* [Instructions for the task]: Would you reproduce exactly the lines below from the one holding "(replace_all c d r)" through the one holding "(** ** Base64: [Buffer.toString('base64')]", inclusive, and no others?
== The data
(** * reply-gennie: the email service (src/email/email.service.ts)

    A shallow embedding of [EmailService] and the properties of its
    operations.

    Conventions of the embedding.
    - A JavaScript string is modelled by [string], read as the UTF-8 byte
      sequence of the text; [Buffer.from(message)] is then the identity and
      the base64 encoder works on these bytes.
    - A value that may be [undefined] at run time is a [jsval].
    - An [async] method is a computation in the monad [M]: it threads the
      service state, the outside world and the trace of calls and log lines,
      and it ends [Resolved] or [Rejected]; [await] is sequencing.
    - The mail provider and the classifier are parameters: a call may
      change the outside world, and resolve or reject, in any way.  What is
      thrown is an [Error] object.  The logger writes its line and the
      queue takes the job it is handed. *)

From Stdlib Require Import String Ascii List Arith NArith Bool Lia.
Import ListNotations.
Local Open Scope string_scope.

(* ===================================================================== *)
(** ** JavaScript values and strings *)
(* ===================================================================== *)

(** The values that flow through the service untyped at run time: the
    classifier's answers, the optional fields of provider responses. *)
Inductive jsval : Type :=
| JUndefined
| JString (s : string).

(** Template-literal conversion, [`${v}`]. *)
Definition tpl (v : jsval) : string :=
  match v with
  | JUndefined => "undefined"
  | JString s => s
  end.

(** ToBoolean: [undefined] and the empty string are falsy. *)
Definition truthy (v : jsval) : bool :=
  match v with
  | JUndefined => false
  | JString s => negb (String.eqb s "")
  end.

(** [v || d] with a string default. *)
Definition or_default (v : jsval) (d : string) : string :=
  match v with
  | JUndefined => d
  | JString s => if String.eqb s "" then d else s
  end.

Definition nl : string := String "010" "".

(** [Array.prototype.join]: [undefined] elements contribute the empty
    string. *)
Definition join_elem (v : jsval) : string :=
  match v with
  | JUndefined => ""
  | JString s => s
  end.

Fixpoint js_join (sep : string) (parts : list jsval) : string :=
  match parts with
  | [] => ""
  | [v] => join_elem v
  | v :: rest => join_elem v ++ sep ++ js_join sep rest
  end.

(** [s.replace(/c/g, d)] for a one-character pattern. *)
Fixpoint replace_all (c d : ascii) (s : string) : string :=
  match s with
  | EmptyString => EmptyString
  | String x r => String (if Ascii.eqb x c then d else x) (replace_all c d r)
  end.

(** [s.replace(/c+$/, '')]: the longest run of [c] that ends the string is
    removed. *)
Fixpoint strip_trailing (c : ascii) (s : string) : string :=
  match s with
  | EmptyString => EmptyString
  | String x r =>
      match strip_trailing c r with
      | EmptyString => if Ascii.eqb x c then EmptyString else String x EmptyString
      | r' => String x r'
      end
  end.

(* ===================================================================== *)
(** ** Base64: [Buffer.toString('base64')] and the base64url decoder *)
(* ===================================================================== *)

Module Base64.

Definition alphabet : string :=
  "ABCDEFGHIJKLMNOPQRSTUVWXYZabcdefghijklmnopqrstuvwxyz0123456789+/".

Definition url_alphabet : string :=
  "ABCDEFGHIJKLMNOPQRSTUVWXYZabcdefghijklmnopqrstuvwxyz0123456789-_".

Definition pad : ascii := "="%char.

Fixpoint char_at (tbl : string) (n : nat) : ascii :=
  match tbl, n with
  | EmptyString, _ => pad
  | String c _, O => c
  | String _ r, S k => char_at r k
  end.

Fixpoint index_of (tbl : string) (c : ascii) : option N :=
  match tbl with
  | EmptyString => None
  | String x r =>
      if Ascii.eqb x c then Some 0%N
      else option_map N.succ (index_of r c)
  end.

Definition digit (n : N) : ascii := char_at alphabet (N.to_nat n).

(** The four 6-bit groups of a 24-bit block [b0 b1 b2]. *)
Definition sextet0 (b0 : N) : N := N.shiftr b0 2.
Definition sextet1 (b0 b1 : N) : N :=
  N.lor (N.shiftl (N.land b0 3) 4) (N.shiftr b1 4).
Definition sextet2 (b1 b2 : N) : N :=
  N.lor (N.shiftl (N.land b1 15) 2) (N.shiftr b2 6).
Definition sextet3 (b2 : N) : N := N.land b2 63.

(** Standard base64 with padding. *)
Fixpoint encode (s : string) : string :=
  match s with
  | EmptyString => EmptyString
  | String a EmptyString =>
      let b0 := N_of_ascii a in
      String (digit (sextet0 b0))
        (String (digit (sextet1 b0 0))
          (String pad (String pad EmptyString)))
  | String a (String b EmptyString) =>
      let b0 := N_of_ascii a in
      let b1 := N_of_ascii b in
      String (digit (sextet0 b0))
        (String (digit (sextet1 b0 b1))
          (String (digit (sextet2 b1 0))
            (String pad EmptyString)))
  | String a (String b (String c rest)) =>
      let b0 := N_of_ascii a in
      let b1 := N_of_ascii b in
      let b2 := N_of_ascii c in
      String (digit (sextet0 b0))
        (String (digit (sextet1 b0 b1))
          (String (digit (sextet2 b1 b2))
            (String (digit (sextet3 b2)) (encode rest))))
  end.

(** The three bytes carried by four 6-bit groups. *)
Definition octet0 (s0 s1 : N) : N := N.lor (N.shiftl s0 2) (N.shiftr s1 4).
Definition octet1 (s1 s2 : N) : N :=
  N.lor (N.shiftl (N.land s1 15) 4) (N.shiftr s2 2).
Definition octet2 (s2 s3 : N) : N := N.lor (N.shiftl (N.land s2 3) 6) s3.
(** C2, as stated, fails for the writer.  When the write of a row fails,
    the writer returns, and the record that arrived with one response has
    got no row.  And the record of the second line, which has one DOI too,
    can then no longer be sent: no step is left, and it never gets its
    row, though no write of a row of its own has failed. *)
Lemma failed_write_loses_rows :
  orun ORange [LRecv sampleRecord; LWriteErr "no space left on device"] ODone /\
  written [LWriteErr "no space left on device"] = [] /\
  List.length (APIResponses sampleRecord) = 1%nat /\
  ~ (forall record tr o,
       orun ORange (LRecv record :: tr) o ->
       forallb ownStep tr = true ->
       o = ORange \/ o = ODone ->
       List.length (written tr) = List.length (APIResponses record)) /\
  exists s,
    steps "me@example.org" 5 sampleUnmarshal
      (St (MScan [sampleLine; sampleLine]) 5 [] None false [] []) s /\
    workers s = [WDone; WSend sampleRecord] /\
    writer s = Some ODone /\
    csvRows s = [header] /\
    forall s', steps "me@example.org" 5 sampleUnmarshal s s' -> s' = s.
Proof.
  assert (Hrun : orun ORange
                   [LRecv sampleRecord; LWriteErr "no space left on device"]
                   ODone).
  { econstructor; [apply o_recv|].
    econstructor; [apply o_write_err | apply orun_nil]. }
  split; [exact Hrun|]. split; [reflexivity|]. split; [reflexivity|]. split.
  { intros H. specialize (H _ _ _ Hrun eq_refl (or_intror eq_refl)).
    discriminate H. }
  eexists. split; [exact stranded_run|].
  split; [reflexivity|]. split; [reflexivity|]. split; [reflexivity|].
  intros s' Hs'. induction Hs' as [|s1 s2 _ IH Hstep]; [reflexivity|].
  subst s1. exfalso.
  inversion Hstep; subst;
    try match goal with Ho : ostep ODone _ _ |- _ => inversion Ho end;
    try discriminate.
  split_workers;
    match goal with Hw : wstep _ _ _ _ _ |- _ => inversion Hw; subst end;
    discriminate.
Qed.
Lemma redis_skipped_witness :
  HealthCheck.redis_lines
    (events_of
       (HealthCheck.main
          (HealthCheck.mkSettings "postgresql://localhost:5432/stocks"
                                  "redis://localhost:6379")
          (HealthCheck.mkBackends (Err (OtherException "OperationalError"))
                                  (Ok tt) (Ok tt))))
  = [].
Proof.
  apply (HealthCheckMore.redis_is_skipped_when_postgres_is_down
           _ _ (OtherException "OperationalError")).
  left. reflexivity.
Defined.

Lemma failed_close_witness :
  HealthCheck.check_postgres_connection
    (HealthCheck.mkSettings "postgresql://localhost:5432/stocks"
                            "redis://localhost:6379")
    (HealthCheck.mkBackends (Ok tt) (Err (OtherException "InterfaceError")) (Ok tt))
  = (Ret false,
     HealthCheck.mkBackends (Ok tt) (Err (OtherException "InterfaceError")) (Ok tt),
     [Print "PostgreSQL connected: {}" [AStr "postgresql://localhost:5432/stocks"];
      Print "PostgreSQL failed: {}" [AExn (OtherException "InterfaceError")]]).
Proof.
  apply (HealthCheckMore.failed_close_is_reported_after_connected
           (HealthCheck.mkSettings "postgresql://localhost:5432/stocks"
                                   "redis://localhost:6379")
           (HealthCheck.mkBackends (Ok tt) (Err (OtherException "InterfaceError"))
                                   (Ok tt))).
  - reflexivity.
  - reflexivity.
Defined.

End MoreExamples.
====
* [Your response]:
  | String x r => String (if Ascii.eqb x c then d else x) (replace_all c d r)
  end.

(** [s.replace(/c+$/, '')]: the longest run of [c] that ends the string is
    removed. *)
Fixpoint strip_trailing (c : ascii) (s : string) : string :=
  match s with
  | EmptyString => EmptyString
  | String x r =>
      match strip_trailing c r with
      | EmptyString => if Ascii.eqb x c then EmptyString else String x EmptyString
      | r' => String x r'
      end
  end.

(* ===================================================================== *)
(** ** Base64: [Buffer.toString('base64')] and the base64url decoder *)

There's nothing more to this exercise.